[Excerpts from a dataset]
◇ ◇ ◇ ◇

(** X8. The measurement range only filters: [sense()] returns the
    measurements that the same robot with unlimited range would return on
    the same draws, restricted to those that pass the range test, in the
    same order and with the same values. *)
Theorem sense_filters_unlimited (w : World) :
  fst (sense w)
  = filter (observable (self w))
      (fst (sense {| self := with_measurement_range (-1) (self w);
                     rng := rng w |})).
Proof.
  rewrite !sense_unfold. cbn [fst self rng].
  cbn [with_measurement_range measurement_range landmarks].
  change (Qeq_bool (-1) (-1)) with true.
  apply observe_filter.
Qed.

Lemma observe_length (r : Robot) (all : bool) (d : nat -> Q)
    (items : list (Z * Landmark)) :
  forall c : nat, (length (observe r all d c items) <= length items)%nat.
Proof.
  induction items as [|[index [lx ly]] rest IH]; intro c; [constructor|].
  cbn [observe]. rewrite length_app. specialize (IH (S (S c))).
  destruct (all || _); cbn [length]; unfold Measurement, Landmark in *; lia.
Qed.

(** X9. [sense()] never returns more measurements than there are
    landmarks; without landmarks it returns the empty list. *)
Theorem sense_at_most_one_per_landmark (w : World) :
  (length (fst (sense w)) <= length (landmarks (self w)))%nat.
Proof.
  rewrite sense_unfold. cbn [fst].
  rewrite <- (enumerate_from_length (landmarks (self w)) 0).
  apply observe_length.
Qed.

(** ** More on placing landmarks *)

(** X12. [make_landmarks(n)] consumes exactly two draws per landmark it
    places, none when [n <= 0], changes neither the values still to come
    nor the position, and keeps the four parameters of the robot. *)
Theorem make_landmarks_draws (n : Z) (w : World) :
  cursor (rng (snd (make_landmarks n w)))
  = (cursor (rng w) + 2 * Z.to_nat n)%nat
  /\ draws (rng (snd (make_landmarks n w))) = draws (rng w)
  /\ x (self (snd (make_landmarks n w))) = x (self w)
  /\ y (self (snd (make_landmarks n w))) = y (self w)
  /\ world_size (self (snd (make_landmarks n w))) = world_size (self w)
  /\ measurement_range (self (snd (make_landmarks n w)))
     = measurement_range (self w)
  /\ motion_noise (self (snd (make_landmarks n w))) = motion_noise (self w)
  /\ measurement_noise (self (snd (make_landmarks n w)))
     = measurement_noise (self w).
Proof.
  rewrite make_landmarks_unfold.
  cbn [snd self rng advance cursor draws with_num_landmarks with_landmarks
       x y world_size measurement_range motion_noise measurement_noise].
  repeat split. lia.
Qed.

(** X13. With a count [n <= 0], [make_landmarks(n)] leaves the robot with
    no landmark and consumes no draw, and it records the count as given:
    [num_landmarks] is [n], negative when [n] is. *)
Theorem make_landmarks_nonpositive (n : Z) (w : World) :
  (n <= 0)%Z ->
  landmarks (self (snd (make_landmarks n w))) = []
  /\ num_landmarks (self (snd (make_landmarks n w))) = n
  /\ cursor (rng (snd (make_landmarks n w))) = cursor (rng w).
Proof.
  intro Hn. rewrite make_landmarks_unfold.
  cbn [snd self rng advance cursor with_num_landmarks with_landmarks
       landmarks num_landmarks].
  replace (Z.to_nat n) with 0%nat by lia.
  repeat split.
Qed.

Lemma make_landmarks_nonpositive_witness :
  landmarks (self (snd (make_landmarks (-2) (sample_world 30 1 1 3)))) = []
  /\ num_landmarks (self (snd (make_landmarks (-2) (sample_world 30 1 1 3))))
     = (-2)%Z
  /\ cursor (rng (snd (make_landmarks (-2) (sample_world 30 1 1 3))))
     = cursor (rng (sample_world 30 1 1 3)).
Proof.
  apply (make_landmarks_nonpositive (-2) (sample_world 30 1 1 3)).
  lia.
Defined.

Lemma py_round_near (v : Q) :
  v - (1 # 2) <= inject_Z (py_round v) /\ inject_Z (py_round v) <= v + (1 # 2).
Proof.
  pose proof (Qfloor_le v) as Hlo. pose proof (Qlt_floor v) as Hhi.
  rewrite inject_Z_plus in Hhi. change (inject_Z 1) with 1 in Hhi.
  unfold py_round.
  destruct (Qlt_bool (v - inject_Z (Qfloor v)) (1 # 2)) eqn:E1.
  { apply Qlt_bool_iff in E1. split; lra. }
  apply Qlt_bool_false_iff in E1.
  destruct (Qlt_bool (1 # 2) (v - inject_Z (Qfloor v))) eqn:E2.
  { rewrite inject_Z_plus. change (inject_Z 1) with 1. split; lra. }
  apply Qlt_bool_false_iff in E2.
  destruct (Z.even (Qfloor v));
    [|rewrite inject_Z_plus; change (inject_Z 1) with 1]; split; lra.
Qed.

Lemma placed_near_world (ws : Q) (d : nat -> Q) :
  0 <= ws ->
  (forall i : nat, 0 <= d i /\ d i < 1) ->
  forall (n c : nat),
    Forall (fun lm : Landmark =>
              (0 <= inject_Z (fst lm) /\ inject_Z (fst lm) < ws + (1 # 2))
              /\ (0 <= inject_Z (snd lm)
                  /\ inject_Z (snd lm) < ws + (1 # 2)))
      (placed ws d c n).
Proof.
  intros Hws Hd.
  assert (Hcoord : forall i : nat,
             0 <= inject_Z (py_round (d i * ws))
             /\ inject_Z (py_round (d i * ws)) < ws + (1 # 2)).
  { intro i. destruct (Hd i) as [Hlo Hhi]. split.
    - change 0 with (inject_Z 0). rewrite <- Zle_Qle.
      apply py_round_nonneg. apply Qmult_le_0_compat; assumption.
    - destruct (Qlt_le_dec 0 ws) as [Hpos | Hzero].
      + assert (H1 : d i * ws < 1 * ws)
          by (apply Qmult_lt_compat_r; assumption).
        destruct (py_round_near (d i * ws)) as [_ H2]. lra.
      + assert (E : ws == 0) by lra.
        assert (E' : d i * ws == 0) by (rewrite E; ring).
        assert (Hr : (py_round (d i * ws) <= 0)%Z)
          by (apply py_round_le_integer; rewrite E'; apply Qle_refl).
        rewrite Zle_Qle in Hr. change (inject_Z 0) with 0 in Hr. lra. }
  induction n as [|n IH]; intro c; cbn [placed]; constructor.
  - cbn [fst snd]. split; apply Hcoord.
  - apply IH.
Qed.
(* ===== verification/Prelude.v ===== *)
(** * Verification of deepsecurity: the killer-finder monitor and the Capture
    client

    The repository holds several programs around one product.  This library
    verifies the C and C++ code that is its own:

    - killer-finder (src/src/killerfinder), a passive network monitor: a
      capture thread reads frames from pcap, decodes them down to TCP, keeps a
      pool of sessions with reassembled streams, sends resets into sessions
      that talk to listed hosts or URLs, and posts ended or idle sessions to a
      closed list; a decode thread takes them from there, extracts HTTP
      messages or mails, and saves bodies and attachments of the cared content
      types;
    - the Capture client (src/src/capture-hpc/capture-client), a high
      interaction honeypot client.  A web service with an HTTP parser of its own
      takes commands and files; a visitor hands them to plug-ins that open them
      in an application.  Four kernel drivers observe processes, the registry,
      files and connections and queue events; four monitors take the events,
      drop what their exclusion lists allow and signal the rest; an analyzer
      reports it to a server as XML, judges the system and uploads the log.  The
      server in turn sets options, adds exclusions and asks for visits.

    ** Files: killer-finder

    - Prelude: faults and the [result] monad, bytes and machine integers,
      [std::string] operations, tactics, list lemmas.
    - PacketDef: the packed structures and constants of packet_def.hpp, as
      bounds-checked reads of the captured bytes.
    - IpAddress: CIpAddress, CTcpSessionId: addresses, session keys, hash.
    - LayerInfo: CL2Info, CL3Info, CL4Info: what each layer knows of a packet.
    - SegBuf: CTcpSegBuf of CTcpSession: the reassembly buffer of a direction.
    - Config: CConfig, and the loader of config.xml; the XML library is a
      parameter.
    - DbManager: CDBManager: the URL, host, domain and IPv4 databases.
    - Session: CHttpInfo, CMailInfo and the record of CTcpSession, with the
      decoders it embeds.
    - HttpDecoder: CHttpTxnDecoder: the callbacks of the HTTP parser (a class
      [HttpParserLib], the parser itself is the library http-parser) in active
      and inactive mode.
    - TcpSession: CTcpSession and CTcpSessionPlugin: payload, state machine,
      blocking; CPacketCreater: the reset packet built through libnet.
    - SessionPool: CTcpSessionPool: the active map, the closed list, the
      timeout sweep, over a heap of sessions.
    - PacketHandler: CPacketHandler: the whole callback, layers 2 to 5.
    - FrameParsing: memory safety of the parsing and the encoder it inverts.
    - Smtp: CSmtpTxnDecoder: the scan for mails and their decoding; the MIME
      library is the class [MimeLib].
    - Files: the saving of both decoders and CLog's directory making; the file
      system is the class [Posix].
    - DecodeThread: one round of CTxnDecodeThread, with the laws the HTTP
      parser must satisfy ([HttpParserLaws]).
    - System: the two threads of CMain as a transition system, one step per
      action on shared state.
    - MainProg: CMain's command line, CPacketCaptureThread; pcap is the class
      [Pcap].

    ** Files: the Capture client

    - Sha1, Url, Base64: sha1.cpp, Url.cpp and the coding of CaptureGlobal.cpp.
    - Monitor: Monitor.cpp and Permission.cpp, the exclusion lists; Boost's
      regular expressions are the class [WRegex].
    - HttpParserDef, HttpParserCases, HttpParserExec: http_parser.c, its data,
      the cases of its switch and its loop with the callbacks.  HttpParserInv
      and HttpParserSafe prove its invariant and memory safety, HttpParserStream
      that cuts of the input do not matter, HttpParserStep, HttpParserHeaders,
      HttpParserMessage and HttpParserMethods what it makes of whole messages,
      and HttpParserPassive what callbacks like the web service's see.
    - WebService: WebService.cpp, receiving and serving a connection, over the
      class [Windows]; WebServiceSafe its safety, WebServiceUpload the upload
      of a file.
    - Element, Server, EventController: Element.h, Server.cpp and
      ServerReceive.cpp, EventController.cpp: the documents exchanged with the
      server.  Winsock is the class [Peer], expat a function.
    - FileUploader, Options, Analyzer, Visitor, TaskManager: the classes of
      these names (Options is OptionsManager.cpp and the command line);
      VisitorUpload joins the web service and the visitor, Client
      (CaptureClient.cpp) the listeners of the server's events.
    - ProcessManager: ProcessManager.cpp, the paths of processes, over the class
      [Processes].
    - DriverEvents: the records of the registry and the file driver in memory,
      the filling of a request's buffer and the walk over it; the class
      [DriverLaws] says what driver and monitor promise each other.
    - SystemMonitors, FileMonitor: ProcessMonitor.cpp, RegistryMonitor.cpp and
      FileMonitor.cpp, what the monitors do with an event and the collection of
      modified files.
    - EventList, EventQueue: EventList.c, EventList.h and NetworkMonitor.cpp,
      the memory the connection driver shares with the network monitor.
    - HashMap, EventHandlers, ConnectionManager: the connection driver: HashMap.c,
      EventHandlerManager.c, ConnectionManager.c, Connection.c and the TDI
      handlers; ConnectionSafe proves its safety and that changes are reported.
    - PolledQueue, RegistryDriver, FileDriver: CaptureRegistryMonitor.c and
      CaptureFileMonitor.c, their callbacks, their common queue and the copies of
      deleted files (over the class [NtDisk]).
    - ProcessDriver: CaptureProcessMonitor.c.

    Code that can stop the process returns a [result]: a [Fault] names the
    exception that leaves the function, the out-of-bounds read, the use of a
    deleted object or the exit.  Objects that are shared or deleted live in a
    heap indexed by a pointer; values are copied where the source copies them.

    ** What the theorems show

    - Whole program: for every interleaving, frame sequence (well formed or not)
      and hash order each session has one owner or was deleted once, no thread reads a deleted
      session, and the only ways to die are named ([system_safe]); shutdown
      terminates ([shutdown_terminates]); the two races of start and stop
      ([start_race], [shutdown_loses_session]).
    - Packets: parsing stays inside the captured bytes and inverts the
      encoding of a frame, with the two inputs for which it does not
      ([parsing_memory_safe], [ether_frame_roundtrip], [short_frame_overread],
      [ip6_overread]).
    - Streams and sessions: reassembly is correct in any order where sequence
      numbers do not wrap, a stream in order reaches the parser segment by
      segment, from the start again after an error, session keys are an equivalence compatible with the
      hash, the TCP state machine refines a close-tracking automaton, the
      timeout sweep loses nothing ([reassembly_any_order],
      [inorder_decoding], [session_key_sound], [updateMe_refines_close],
      [postTimeoutSessions_spec]).
    - Decoders and blocking: requests and mails are collected exactly
      ([inactive_requests_collected], [decodeSmtp_roundtrip]); the verdict of the
      database reaches the block flag however the parser cuts the input
      ([active_request_verdict]); which resets [blockMe] asks for
      ([blockMe_spec]).
    - Configuration, command line, databases and saved files: round trips,
      priorities and the entries that are lost.
    - HTTP parser of the client: it fails no assertion and reads in bounds, cuts
      of the input do not matter, requests come back as written, and lengths
      beyond 64 bits wrap ([http_parser_safe], [http_parser_split],
      [request_roundtrip], [lengths_wrap]).
    - Web service and visitor: what can end a connection or the process is
      named, an upload in pieces is stored exactly and visited, commands are
      visited in order ([connection_safe], [upload_visited],
      [commands_visited]); the task manager never runs a task
      ([no_task_runs]).
    - Server: documents are cut, parsed, dispatched and printed as they should
      be where the code allows it ([receive_documents],
      [xml_document_roundtrip], [documents_delivered], [server_dialogue],
      [upload_file], [session_report], [option_history]).
    - Drivers and monitors: what the drivers queue reaches the monitors once and
      in order, from the callback to the report ([registry_pipeline],
      [file_pipeline], [process_pipeline], [change_reported]), except for the
      events that are lost when driver and network monitor work on the shared
      list at the same time ([shared_list_queue] says which); reports and verdict are those of the exclusion lists
      ([detection]); deleted files are kept ([deleted_file_kept]); the connection
      driver follows no dangling pointer ([driver_safe], [hash_map_refines],
      [hook_transparent]), but its client releases the wrong blocks
      ([release_misplaced]).
    - Algorithms: SHA-1 equals FIPS 180 for every cut of the message, base64 comes
      back up to its padding, URL decoding inverts encoding up to spaces.

    ** Bounds and fuel

    Loops that are not structural take fuel that their callers fix from the
    input; a [Fault OutOfFuel] would show an insufficient bound, and no theorem
    allows it among the faults it names.  The bounds: the length of a string for index scans; one
    or two more than the length of a buffer for MPLS labels and mails; the
    number of bytes for the loop of the HTTP parser and four for the states it
    passes on one byte; one per receipt for the receive loops; ten attempts to
    connect and ten waits for a process, as in the code; one per part of 8192
    bytes of an upload and of 65536 bytes of a copy; the bytes returned for the
    walk over a buffer of events; the bits to be cleared in the shared bitmap;
    the containers of an event; and the pairs of a hash map.  Machine integers
    are [Z] with their wrap-around written out ([u8] to [u64]).

    ** Not modelled

    - Log output and debug messages (apart from those that can crash), the locks
      themselves (a locked region is one step), the printing methods of the
      packet classes, containers nobody uses (CHttpInfoMap, CSessionMap).
    - The libraries: pcap, libnet, libxml2, http-parser of killer-finder, vmime,
      Boost, expat, Winsock and the Windows kernel are classes or parameters
      with what the code relies on.
    - Of the Capture client: starting its threads and installing, registering and
      unloading the drivers, which are sequences of Windows calls; Updater,
      whose buffer is addressed through the value of one of its bytes, so that
      no run has a defined result; NetworkPacketDumper and NetworkAdapter,
      which pass packets to wpcap.dll; EventRingList.c and SharedBuffer.c, which
      no driver uses; the plug-ins, which are COM automation of browsers.
    - The other programs of the repository: the Bro platform under netmonitor and
      redis, which are vendored, and the Python, Perl and C# agents and
      servers. *)
From Stdlib Require Import ZArith Lia Ascii.
From stdpp Require Import base gmap list strings numbers.
(** the protocol and path of [m_url] when the Host value is complete *)
Definition url_prot (url : bytes) : bytes :=
  match str_find (bs "://") url with Some pos => take pos url | None => bs "http" end.

Definition url_path (url : bytes) : result bytes :=
  if negb (str_at url 0 =? 47) then
    tmp ← str_substr_from url (after_scheme url);
    Ok (match str_find (bs "/") tmp with
        | Some p => drop p tmp
        | None => bs "/"
        end)
  else Ok url.

(** 50 is [s_header_almost_done]: the value is complete. *)
Definition headerValueCb (p : hp_view) (buf : bytes) (s : CTcpSession) : result CTcpSession :=
  if m_activeFlg s then
    let d := m_httpDecoder s in
    if bytes_eqb (m_hostField d) (bs "host") then
      let hostV := m_hostValue d ++ buf in
      let s1 := setHttpDecoder (with_hostValue hostV d) s in
      if hp_state p =? 50 then
        path ← url_path (m_url d);
        Ok (setBlockFlg (isUrlHit db (url_prot (m_url d)) hostV path) s1)
      else Ok s1
    else Ok s
  else Ok (on_message (rq_update (insertValue buf)) (rs_update (insertValue buf)) s).

Definition headersCompleteCb (s : CTcpSession) : CTcpSession :=
  if m_activeFlg s then
    let d := m_httpDecoder s in
    let s1 :=
      if (length (m_hostValue d) =? 0)%nat then
        match str_find (bs "://") (m_url d) with
        | Some hostPos =>
          let prot := take hostPos (m_url d) in
          let host := drop (hostPos + 3) (m_url d) in
          let pathPos := str_find (bs "/") host in
          let path := match pathPos with Some i => drop i host | None => bs "/" end in
          let host' := match pathPos with Some i => take i host | None => host end in
          setBlockFlg (isUrlHit db prot host' path) s
        | None => s
        end
      else s in
    on_decoder (fun d => with_url [] (with_hostValue [] (with_hostField [] d))) s1
  else s.

Definition body_cb (buf : bytes) (s : CTcpSession) : CTcpSession :=
  if m_activeFlg s then s
  else on_message (rq_update (setBody buf)) (rs_update (setBody buf)) s.

Definition messageCompleteCb (p : hp_view) (s : CTcpSession) : CTcpSession :=
  if m_activeFlg s then s
  else on_message (setMethod (hp_method p)) (setStatus (hp_status_code p)) s.

(** the dispatch through [settings] *)
Definition callback (p : hp_view) (e : http_event) (s : CTcpSession) : result CTcpSession :=
  match e with
  | EvMessageBegin => Ok (messageBeginCb s)
  | EvUrl buf => requestUrlCb p buf s
  | EvStatus buf => Ok (responseStatusCb p buf s)
  | EvHeaderField buf => Ok (headerFieldCb p buf s)
  | EvHeaderValue buf => headerValueCb p buf s
  | EvHeadersComplete => Ok (headersCompleteCb s)
  | EvBody buf => Ok (body_cb buf s)
  | EvMessageComplete => Ok (messageCompleteCb p s)
  end.

Fixpoint callbacks (evs : list (hp_view * http_event)) (s : CTcpSession) : result CTcpSession :=
  match evs with
  | [] => Ok s
  | (p, e) :: evs' => s' ← callback p e s; callbacks evs' s'
  end.

(** ** Decoding *)

(** [parserInit(type)] *)
Definition parserInit (t : http_parser_type) (s : CTcpSession) : CTcpSession :=
  on_decoder (with_parser t (Some (http_parser_init t))) s.

(** [parserExecute(buf, len)]: [true] unless the parser reports an error *)
Definition parserExecute (buf : bytes) (s : CTcpSession) : result (bool * CTcpSession) :=
  match m_parser (m_httpDecoder s) with
  | None => Fault UninitRead
  | Some p =>
    let '(evs, p') := http_parser_execute p buf in
    s1 ← callbacks evs s;
    let s2 := on_decoder (fun d => with_parser (m_parserType d) (Some p') d) s1 in
    Ok (HTTP_PARSER_ERRNO p' =? 0, s2)
  end.

Definition type_direction (t : http_parser_type) : direction :=
  match t with HTTP_REQUEST => DIRECTION_TO_SERVER | HTTP_RESPONSE => DIRECTION_TO_CLIENT end.

(** [decodeHttpActive(type)] *)
Definition decodeHttpActive (t : http_parser_type) (s : CTcpSession) : result (bool * CTcpSession) :=
  let dir := type_direction t in
  r ← dumpUnusedData (getContinuousBuf dir s);
  let '(buf, seg) := r in
  x ← parserExecute buf (setContinuousBuf dir seg s);
  let '(ok, s1) := x in
  if ok : bool then Ok (true, s1)
  else
    let s2 := parserInit t s1 in
    Ok (false, setContinuousBuf dir (setUsedPos 0 (getContinuousBuf dir s2)) s2).

(** [decodeHttpInactive(type)] *)
Definition decodeHttpInactive (t : http_parser_type) (s : CTcpSession) : result (bool * CTcpSession) :=
  parserExecute (getBuf (getContinuousBuf (type_direction t) s)) s.

(** [decodeHttp(type)] *)
Definition decodeHttp_type (t : http_parser_type) (s : CTcpSession) : result (bool * CTcpSession) :=
  if m_activeFlg s then decodeHttpActive t s else decodeHttpInactive t s.

(** [decodeHttp()]: both directions of a posted session *)
Definition decodeHttp (s : CTcpSession) : result (bool * CTcpSession) :=
  if m_activeFlg s then Ok (false, s)
  else
    r1 ← decodeHttp_type HTTP_REQUEST (parserInit HTTP_REQUEST s);
    r2 ← decodeHttp_type HTTP_RESPONSE (parserInit HTTP_RESPONSE r1.2);
    Ok (true, r2.2).

(** ** Active mode: the verdict on a request *)

Lemma callbacks_app e1 e2 s :
  callbacks (e1 ++ e2) s = (s' ← callbacks e1 s; callbacks e2 s').
Proof.
  revert s. induction e1 as [|[p e] e1 IH]; intros s; [done |].
  cbn [app callbacks]. destruct (callback p e s); [apply IH | done].
Qed.

(** what active decoding knows of the request head: URL, pending field name,
    Host value and block flag *)
Definition head_state (u hf hv : bytes) (blk : bool) (s : CTcpSession) : Prop :=
  m_activeFlg s = true /\ m_url (m_httpDecoder s) = u /\
  m_hostField (m_httpDecoder s) = hf /\ m_hostValue (m_httpDecoder s) = hv /\
  m_shouldBlock s = blk.

(** the text of a URL, field name or value may arrive in several pieces *)
Abbreviation pieces := (list (hp_view * bytes)).
Definition text (l : pieces) : bytes := concat (snd <$> l).
Definition events (ev : bytes -> http_event) (l : pieces) : list (hp_view * http_event) :=
  (fun c => (c.1, ev c.2)) <$> l.

(** Only the last piece carries the parser state [st]. *)
Inductive last_state (st : Z) : pieces -> Prop :=
  | last_state_one p b : hp_state p = st -> last_state st [(p, b)]
  | last_state_cons p b l : hp_state p <> st -> last_state st l -> last_state st ((p, b) :: l).

Lemma url_events us u hf hv blk s :
  head_state u hf hv blk s ->
  exists s', callbacks (events EvUrl us) s = Ok s' /\ head_state (u ++ text us) hf hv blk s'.
Proof.
  revert u s. induction us as [|[p b] us IH]; intros u s (Ha & Hu & Hf & Hv & Hb).
  - exists s. unfold text; cbn. rewrite app_nil_r. by repeat split.
  - cbn [events fmap list_fmap callbacks callback fst snd]. unfold requestUrlCb.
    rewrite Ha. cbn [mbind result_bind].
    edestruct (IH (u ++ b)) as (s' & E & Hs'); cycle 1.
    + exists s'. split; [exact E |]. unfold text in *. cbn. by rewrite app_assoc.
    + destruct (hp_state p =? 32); repeat split; cbn; congruence.
Qed.

Lemma field_events fs u hf hv blk s :
  last_state 44 fs -> head_state u hf hv blk s ->
  exists s', callbacks (events EvHeaderField fs) s = Ok s' /\
    head_state u (let f := tolower <$> (hf ++ text fs) in
                  if bytes_eqb f (bs "host") then f else []) hv blk s'.
Proof.
  intros Hl. revert hf s. induction Hl as [p b Hp | p b l Hp Hl IH];
    intros hf s (Ha & Hu & Hf & Hv & Hb);
    cbn [events fmap list_fmap callbacks callback fst snd]; unfold headerFieldCb; rewrite Ha.
  - eexists; split; [done |]. unfold text; cbn [fmap list_fmap concat snd].
    rewrite app_nil_r, Hp. cbn [Z.eqb Pos.eqb]. by repeat split; cbn; rewrite ?Hf.
  - destruct (hp_state p =? 44) eqn:E; breflect; [done |]. cbn [mbind result_bind].
    destruct (IH (hf ++ b)%list (on_decoder (fun d => with_hostField (m_hostField d ++ b) d) s))
      as (s' & E' & Hs').
    + repeat split; cbn; congruence.
    + exists s'. split; [exact E' |]. unfold text in *. cbn [fmap list_fmap concat snd].
      by rewrite app_assoc.
Qed.

Lemma other_value_events vs u hf hv blk s :
  hf <> bs "host" -> head_state u hf hv blk s ->
  callbacks (events EvHeaderValue vs) s = Ok s.
Proof.
  intros Hne (Ha & Hu & Hf & Hv & Hb). induction vs as [|[p b] vs IH]; [done |].
  cbn [events fmap list_fmap callbacks callback fst snd]. unfold headerValueCb.
  rewrite Ha. destruct (bytes_eqb _ _) eqn:E.
  - apply bytes_eqb_eq in E. congruence.
  - exact IH.
Qed.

◇ ◇ ◇ ◇

Return, word for word, the lines of the data above from the line with "in an application." through the line with "Files: the Capture client", inclusive.

      in an application.  Four kernel drivers observe processes, the registry,
      files and connections and queue events; four monitors take the events,
      drop what their exclusion lists allow and signal the rest; an analyzer
      reports it to a server as XML, judges the system and uploads the log.  The
      server in turn sets options, adds exclusions and asks for visits.

    ** Files: killer-finder

    - Prelude: faults and the [result] monad, bytes and machine integers,
      [std::string] operations, tactics, list lemmas.
    - PacketDef: the packed structures and constants of packet_def.hpp, as
      bounds-checked reads of the captured bytes.
    - IpAddress: CIpAddress, CTcpSessionId: addresses, session keys, hash.
    - LayerInfo: CL2Info, CL3Info, CL4Info: what each layer knows of a packet.
    - SegBuf: CTcpSegBuf of CTcpSession: the reassembly buffer of a direction.
    - Config: CConfig, and the loader of config.xml; the XML library is a
      parameter.
    - DbManager: CDBManager: the URL, host, domain and IPv4 databases.
    - Session: CHttpInfo, CMailInfo and the record of CTcpSession, with the
      decoders it embeds.
    - HttpDecoder: CHttpTxnDecoder: the callbacks of the HTTP parser (a class
      [HttpParserLib], the parser itself is the library http-parser) in active
      and inactive mode.
    - TcpSession: CTcpSession and CTcpSessionPlugin: payload, state machine,
      blocking; CPacketCreater: the reset packet built through libnet.
    - SessionPool: CTcpSessionPool: the active map, the closed list, the
      timeout sweep, over a heap of sessions.
    - PacketHandler: CPacketHandler: the whole callback, layers 2 to 5.
    - FrameParsing: memory safety of the parsing and the encoder it inverts.
    - Smtp: CSmtpTxnDecoder: the scan for mails and their decoding; the MIME
      library is the class [MimeLib].
    - Files: the saving of both decoders and CLog's directory making; the file
      system is the class [Posix].
    - DecodeThread: one round of CTxnDecodeThread, with the laws the HTTP
      parser must satisfy ([HttpParserLaws]).
    - System: the two threads of CMain as a transition system, one step per
      action on shared state.
    - MainProg: CMain's command line, CPacketCaptureThread; pcap is the class
      [Pcap].

    ** Files: the Capture client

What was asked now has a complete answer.